Full of wonder and mystery..just my type!!

Kathryn Stripling Byer said...

chiccoreal, these are fine comments. Thank you for giving the poem such focused attention. Somehow having dream in the poem or the title lessened the impact, the mystery. I wanted the poem to just be there, in the moment, whether a dream moment or not. That dream landscape remains in my mind, a present "event." I'm glad you like the poem. Time and space are mysterious, and there are some physicists who claim that time doesn't really exist.
Thank you again for the thumbs up! This is a different sort of poem for me.

Kathryn Stripling Byer said...

spaced law, love pinning us down to the tarmac. That has such a Stephen King ring to it, as well as holding our breat, then the sun moving on. Gives me the shivers! Thanks!

Kathryn Stripling Byer said...

Catalyst and Brian, so good to hear from you! And Lyn, I hope your own poetry is going well. I'll be dropping by your blogs very soon. I've been busy cleaning house!

willow said...

Ah, this midwestern girl loved this farmish piece! The bell, the harrows, tractor, the meal. And maybe a scarecrow at the beginning?
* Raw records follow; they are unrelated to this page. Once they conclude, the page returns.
Lemma exposed_id_Some kindName id i : exposed_id kindName id = Ok i -> id = Some i.
Proof. unfold exposed_id. destruct id; [|done]. case_match; by intros [= ->]. Qed.

(** ** Resources *)

(** A status struct embeds the block that the operator keeps for every resource. *)
Class StatusBlock (S : Type) := {
  OsokStatus : S -> OSOKStatus;
  set_OsokStatus : OSOKStatus -> S -> S;
  osok_set : forall s b, OsokStatus (set_OsokStatus b s) = b;
  set_osok : forall s, set_OsokStatus (OsokStatus s) s = s;
  set_set : forall s b b', set_OsokStatus b (set_OsokStatus b' s) = set_OsokStatus b s
}.

Record Resource (Sp St : Type) := mkResource { Spec : Sp; Status : St }.
Arguments mkResource {Sp St}.
Arguments Spec {Sp St}.
Arguments Status {Sp St}.

(** A client whose [CreateOrUpdate] also gets the flag of
    [generatedruntime.WithSkipExistingBeforeCreate], which travels in the context. *)
Record CtxClient (R W : Type) := mkCtxClient {
  cc_CreateOrUpdate : bool -> string -> ST (R * W) (OSOKResponse * option GoError);
  cc_Delete : ST (R * W) (bool * option GoError)
}.
Arguments mkCtxClient {R W}.
Arguments cc_CreateOrUpdate {R W}.
Arguments cc_Delete {R W}.

(** What the status functions read of a live resource. *)
Record Observed := mkObserved {
  ob_Id : option string;
  ob_DisplayName : option string;
  ob_LifecycleState : string
}.

(** A kind: its name, the condition its [switch] over lifecycle states chooses ([None] is the
    default case), and what a settled status drops. *)
Record NetworkKind := mkNetworkKind {
  nk_Name : string;
  nk_Condition : string -> option OSOKConditionType;
  nk_Settle : OSOKStatus -> OSOKStatus
}.

Definition lifecycleMessage (kind : NetworkKind) (current : Observed) : string :=
  let name := default "" (ob_DisplayName current) in
  let name := if (name =? "")%string then default name (ob_Id current) else name in
  let name := if (name =? "")%string then nk_Name kind else name in
  nk_Name kind +++ " " +++ name +++ " is " +++ ob_LifecycleState current.

Section Client.
Context {Sp St W : Type} `{StatusBlock St} (clock : ST W Time).
Notation R := (Resource Sp St).
Notation Answer := (OSOKResponse * option GoError)%type.

Definition with_osok (f : OSOKStatus -> OSOKStatus) (r : R) : R :=
  mkResource (Spec r) (set_OsokStatus (f (OsokStatus (Status r))) (Status r)).
Definition with_status (f : St -> St) (r : R) : R := mkResource (Spec r) (f (Status r)).

Definition fail (err : GoError) : ST (R * W) Answer :=
  let* now := on_world clock in
  let* condNow := on_world clock in
  on_resource (with_osok (fun status =>
    UpdateOSOKStatusCondition condNow (set_UpdatedAt (Some now) (set_Reason Failed (set_Message (ErrorString err) status)))
      Failed ConditionFalse "" (ErrorString err))) ;;;
  st_ret (unsuccessful, Some err).

(** The fields [applyLifecycle] sets before its [switch]. *)
Definition stamp_observed (kind : NetworkKind) (now : Time) (current : Observed) (status : OSOKStatus) : OSOKStatus :=
  let status :=
    match CreatedAt status, ob_Id current with
    | None, Some id => if (TrimSpace id =? "")%string then status else set_CreatedAt (Some now) status
    | _, _ => status
    end in
  let status := set_UpdatedAt (Some now) status in
  let status := match ob_Id current with Some id => set_Ocid id status | None => status end in
  set_Message (lifecycleMessage kind current) status.

Definition applyLifecycle (kind : NetworkKind) (current : Observed) : ST (R * W) Answer :=
  let* now := on_world clock in
  on_resource (with_osok (stamp_observed kind now current)) ;;;
  match nk_Condition kind (ob_LifecycleState current) with
  | None =>
      fail (ErrText (nk_Name kind +++ " lifecycle state " +++ Quote (ob_LifecycleState current) +++
                     " is not modeled for create or update"))
  | Some condition =>
      let settled := (condition =? Active)%string in
      let* condNow := on_world clock in
      on_resource (with_osok (fun status =>
        UpdateOSOKStatusCondition condNow (set_Reason condition (if settled then nk_Settle kind status else status))
          condition ConditionTrue "" (lifecycleMessage kind current))) ;;;
      st_ret (if settled then mkResponse true false 0%Z else mkResponse true true Minute, None)
  end.

Definition markDeleted (message : string) : ST (R * W) unit :=
  let* now := on_world clock in
  let* condNow := on_world clock in
  on_resource (with_osok (fun status =>
    UpdateOSOKStatusCondition condNow
      (set_Reason Terminating (set_Message message (set_UpdatedAt (Some now) (set_DeletedAt (Some now) status))))
      Terminating ConditionTrue "" message)).

Definition markTerminating (kind : NetworkKind) (current : Observed) : ST (R * W) unit :=
  let* now := on_world clock in
  let* condNow := on_world clock in
  on_resource (with_osok (fun status =>
    UpdateOSOKStatusCondition condNow
      (set_Reason Terminating (set_Message (lifecycleMessage kind current) (set_UpdatedAt (Some now) status)))
      Terminating ConditionTrue "" (lifecycleMessage kind current))).

(** The projected fields of [previous] with the block of the failed run. *)
Definition restoreStatus (previous : St) : R -> R :=
  fun r => mkResource (Spec r) (set_OsokStatus (OsokStatus (Status r)) previous).

(** ** The tracked resource *)

Inductive TrackedRead (Sdk : Type) :=
| Untracked
| Found (current : Sdk)
| Recreate
| Answered (answer : Answer).
Arguments Untracked {Sdk}.
Arguments Found {Sdk}.
Arguments Recreate {Sdk}.
Arguments Answered {Sdk}.

(** The first part of [CreateOrUpdate]: the tracked resource is read, and its identity is dropped
    when it is gone; [gone] are the states that count as gone. *)
Definition read_tracked {Sdk} (initErr : option GoError) (get : string -> ST W (result Sdk GoError))
  (clearTrackedIdentity : R -> R) (gone : Sdk -> bool) (trackedID : string) : ST (R * W) (TrackedRead Sdk) :=
  if (trackedID =? "")%string then st_ret Untracked
  else
    match initErr with
    | Some e => let* answer := fail e in st_ret (Answered answer)
    | None =>
        let* current := on_world (get trackedID) in
        match current with
        | Err err =>
            let* notFound := st_lift (isReadNotFoundOCI err) in
            if (notFound : bool) then on_resource clearTrackedIdentity ;;; st_ret Recreate
            else
              let* normalized := st_lift (normalizeOCIError err) in
              let* answer := fail normalized in st_ret (Answered answer)
        | Ok live => if gone live then on_resource clearTrackedIdentity ;;; st_ret Recreate else st_ret (Found live)
        end
    end.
Those furrows certainly do come to an end at the edge of the field. Beautiful, as always, Kay.

Kathryn Stripling Byer said...

Thank you, Willow. As I was writing this, I kept seeing my favorite field, the one I would sit beside, under the large Mother Tree, an ancient oak whose roots I imagined held the world together.

Sh@KiR@ CK said...

Rather eerie and creepy but really nice. Very powerful interpretation.
mine is here
this is my first magpie tale.
have you a great week.
hugs
shakira

The Bug said...

One of my childhood fears was being left behind (Not Left Behind as in the LeHaye series - I didn't know about that yet, although my Southern Baptist upbringing taught me soon enough). Anyway, this piece just drills down into that old fear. Where is everyone? Am I the only one left? Terrifying!

Aoife.Troxel said...

That was kind of scaring me! Good job conveying the feelings behind it, and the sense of desolate silence.

Peter Goulding said...

Every visit here is a delight, Kathryn. The bell that stayed harrows. Over here we have the Angelus, rung at 12 and 6 where some people pause and reflect.

steviewren said...

I love that you used farm imagery as a metaphor for the deeper meaning. I'm reminded of the hypnotizing heat of a summer midday, the way it makes you feel drowsy and lethargic.